Вода покрыла палубу, заполнила рубку. Команда вплавь стала довираться до берега. Пришлось покинуть мостик и мне. Недалеко от берега катер лег на дно. Из воды торчала только труба.
Жалко, до слез было жалко расставаться со старым, проверенным другом, нашим катером «Тринадцатый».
— Не горюй, капитан, — сказал мне заместитель начальника пароходства Сергей Иванович Везломцев, когда я доложил о гибели «Тринадцатого». — На войне всякое бывает. Отдохни немного, на другое судно назначим.
Скоро мне довелось вести в первый рейс баркас «Капитан Иванищев». Текли боевые будни. Крепкий узелок завязался поздней осенью в районе завода «Красный Октябрь». Туда и ходил с боеприпасами и подкреплением «Капитан Иванищев».

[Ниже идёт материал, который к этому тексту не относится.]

(** * Resilient browser-interaction helpers (function.py)

    A shallow embedding of the four helpers of [function.py]
    ([input_text], [click_element], [click_checkbox],
    [select_dropdown_option]) and the properties of their
    retry / fallback behaviour.

    The helpers are straight-line Python over a Selenium session: every
    step is a call into the browser that either returns a value or
    raises.  The embedding therefore is an exception-and-state monad
    over an abstract [Driver]; [try: ... except C: ...] becomes
    [try_except], an early [return] becomes the branch that ends the
    computation. *)

From Stdlib Require Import String List ZArith Bool Arith Lia.
Import ListNotations.
Open Scope string_scope.
Open Scope list_scope.

(** ** Data model *)

(** A locator is the pair [(strategy, value)] the callers build, e.g.
    [(By.ID, "my-id")]. *)
Definition Locator : Type := (string * string)%type.

(** Selenium's [By] constants that the source and its docstrings use. *)
Module By.
Definition ID : string := "id".
Definition XPATH : string := "xpath".
Definition CLASS_NAME : string := "class name".
End By.

(** A [WebElement] is a reference to a node of the rendered page. *)
Definition Element : Type := nat.

(** The exception classes.  The first five are the ones [function.py]
    imports; [ValueError] is what [int(option_text)] raises, and what
    printing an int of too many digits raises;
    [OtherException] stands for every other subclass of Python's
    [Exception] (its argument is the class name).  Every value of this
    type is an instance of [Exception]: the handlers of the source are
    [except Exception], and asynchronous signals of the interpreter
    ([KeyboardInterrupt], [SystemExit]) are not failures of the browser
    layer and are outside the model. *)
Inductive Exn : Type :=
| TimeoutException
| StaleElementReferenceException
| ElementNotInteractableException
| NoSuchElementException
| ElementClickInterceptedException
| ValueError
| OtherException (class_name : string).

Грузов теперь брали в три раза больше, чем до войны — судов не хватало. Но машина работала четко, бесперебойно. Оружие, боеприпасы, подкрепления доставляли в срок. Правда, работать стало куда сложней: гитлеровцы вышли на Мамаев курган и, просматривая Волгу, корректировали огонь своей артиллерии по нашим судам. Пришлось перевозить грузы только ночью. К рассвету все суда причаливали к левому берегу и маскировались. Свято блюли мы это правило. Двадцать восемь ночей водил наш баркас баржи, а к утру затихал, «обрастая» зеленью.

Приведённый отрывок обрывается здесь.